**Exercise:**
Find the line with "intros Hu Hp. cbv zeta." in the entries below. Repeat it, every following line, and the line with "- rewrite (get_basic_auth_env", exactly and with nothing added.
═════ Excerpted data ═════
Lemma set_basic_auth_closed_terminal account u p w :
  List.length (stdin w) < prompts_needed u p →
  let r := set_basic_auth SERVICE_NAME account u p w in
  r.1 = Raise EOFError
  ∧ keyring r.2 = keyring w
  ∧ ∃ evs, trace r.2 = trace w ++ evs ∧ forallb is_prompt evs = true.
Proof.
  intros Hlen. cbv zeta. run. wsimpl.
  destruct u as [[|cu u]|], p as [[|cp p]|]; cbn in Hlen; wsimpl;
    try lia;
    (destruct (stdin w) as [|l1 rest] eqn:Hin; cbn in Hlen; wsimpl;
     [| try lia;
        try (destruct rest as [|l2 rest]; cbn in Hlen; wsimpl; [| lia])]);
    (split; [reflexivity |]); (split; [reflexivity |]);
    rewrite <- ?app_assoc; eexists; (split; [reflexivity | reflexivity]).
Qed.

(** X5. A terminal that closes before every missing value was typed makes
    [set_basic_auth] raise [EOFError] with nothing written: the keyring is
    as it was and the only calls made are prompts.  In particular a
    username is never written without its password. *)
Theorem closed_terminal_writes_nothing account u p w :
  List.length (stdin w) < prompts_needed u p →
  let r := set_basic_auth SERVICE_NAME account u p w in
  r.1 = Raise EOFError
  ∧ keyring r.2 = keyring w
  ∧ ∃ evs, trace r.2 = trace w ++ evs ∧ forallb is_prompt evs = true.
Proof. apply set_basic_auth_closed_terminal. Qed.

(** X6. Bootstrap on a closed terminal: with no credentials anywhere and
    fewer than two lines to read, [get_basic_auth] with bootstrap raises
    [EOFError], not [MissingSecretError], and writes nothing. *)
Theorem bootstrap_on_closed_terminal account w :
  env_pair (environ w) = None →
  stored_pair SERVICE_NAME account (keyring w) = Ok None →
  List.length (stdin w) < 2 →
  let r := get_basic_auth SERVICE_NAME account true w in
  r.1 = Raise EOFError ∧ keyring r.2 = keyring w.
Proof.
  intros He Hs Hlen. cbv zeta.
  rewrite get_basic_auth_bootstrap by assumption. cbv zeta.
  match goal with |- context [set_basic_auth ?s ?a ?u ?p ?w1] =>
    destruct (set_basic_auth_closed_terminal a u p w1 Hlen) as (R & K & _)
  end.
  cbv zeta in R, K.
  destruct (set_basic_auth _ _ _ _ _) as [o w2]. cbn [fst snd] in *.
  subst o. split; [reflexivity | exact K].
Qed.

(** X13. The environment matters through PI_USER and PI_PASS alone: two
    environments that agree on both give the same result and the same
    effects, whatever else differs between them (KEYRING_SERVICE and
    KEYRING_ACCOUNT included, which are read when the module is imported and
    not again). *)
Theorem only_override_variables_matter account boot w (e e' : gmap string string) :
  e !! ENV_USER = e' !! ENV_USER →
  e !! ENV_PASS = e' !! ENV_PASS →
  let r' := get_basic_auth SERVICE_NAME account boot (set_environ e' w) in
  get_basic_auth SERVICE_NAME account boot (set_environ e w)
  = (r'.1, set_environ e r'.2).
Proof.
  intros Hu Hp. cbv zeta.
  assert (Hpair : env_pair e = env_pair e')
    by (unfold env_pair; now rewrite Hu, Hp).
  destruct (env_pair e') as [c|] eqn:He'.
  - rewrite (get_basic_auth_env _ _ _ (set_environ e w) c) by exact Hpair.
    rewrite (get_basic_auth_env _ _ _ (set_environ e' w) c) by exact He'.
    reflexivity.
  - now apply get_basic_auth_environ_irrelevant.
Qed.

End ReadOnly.

(** ** On a backend that honours the contract *)

#[export] Instance QuotaKeyring_laws : KeyringLaws QuotaKeyring.
Proof.
  split.
  - intros s k v [m n]. cbn. unfold quota_set. cbn.
    destruct (m !! (s, k)) eqn:E; [| destruct n]; cbn;
      first [discriminate | intros _; f_equal; apply lookup_insert_eq].
  - intros s k v s' k' [m n] Hne. cbn. unfold quota_set. cbn.
    destruct (m !! (s, k)) eqn:E; [| destruct n]; cbn;
      first [reflexivity | f_equal; apply lookup_insert_ne; congruence].
  - intros s k [m n] _. cbn. unfold quota_delete. cbn.
    destruct (m !! (s, k)) eqn:E; cbn; f_equal;
      [apply lookup_delete_eq | exact E].
  - intros s k s' k' [m n] Hne. cbn. unfold quota_delete. cbn.
    destruct (m !! (s, k)) eqn:E; cbn; [| reflexivity].
    f_equal. apply lookup_delete_ne. congruence.
Qed.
═════
**Exercise answer:**
  intros Hu Hp. cbv zeta.
  assert (Hpair : env_pair e = env_pair e')
    by (unfold env_pair; now rewrite Hu, Hp).
  destruct (env_pair e') as [c|] eqn:He'.
  - rewrite (get_basic_auth_env _ _ _ (set_environ e w) c) by exact Hpair.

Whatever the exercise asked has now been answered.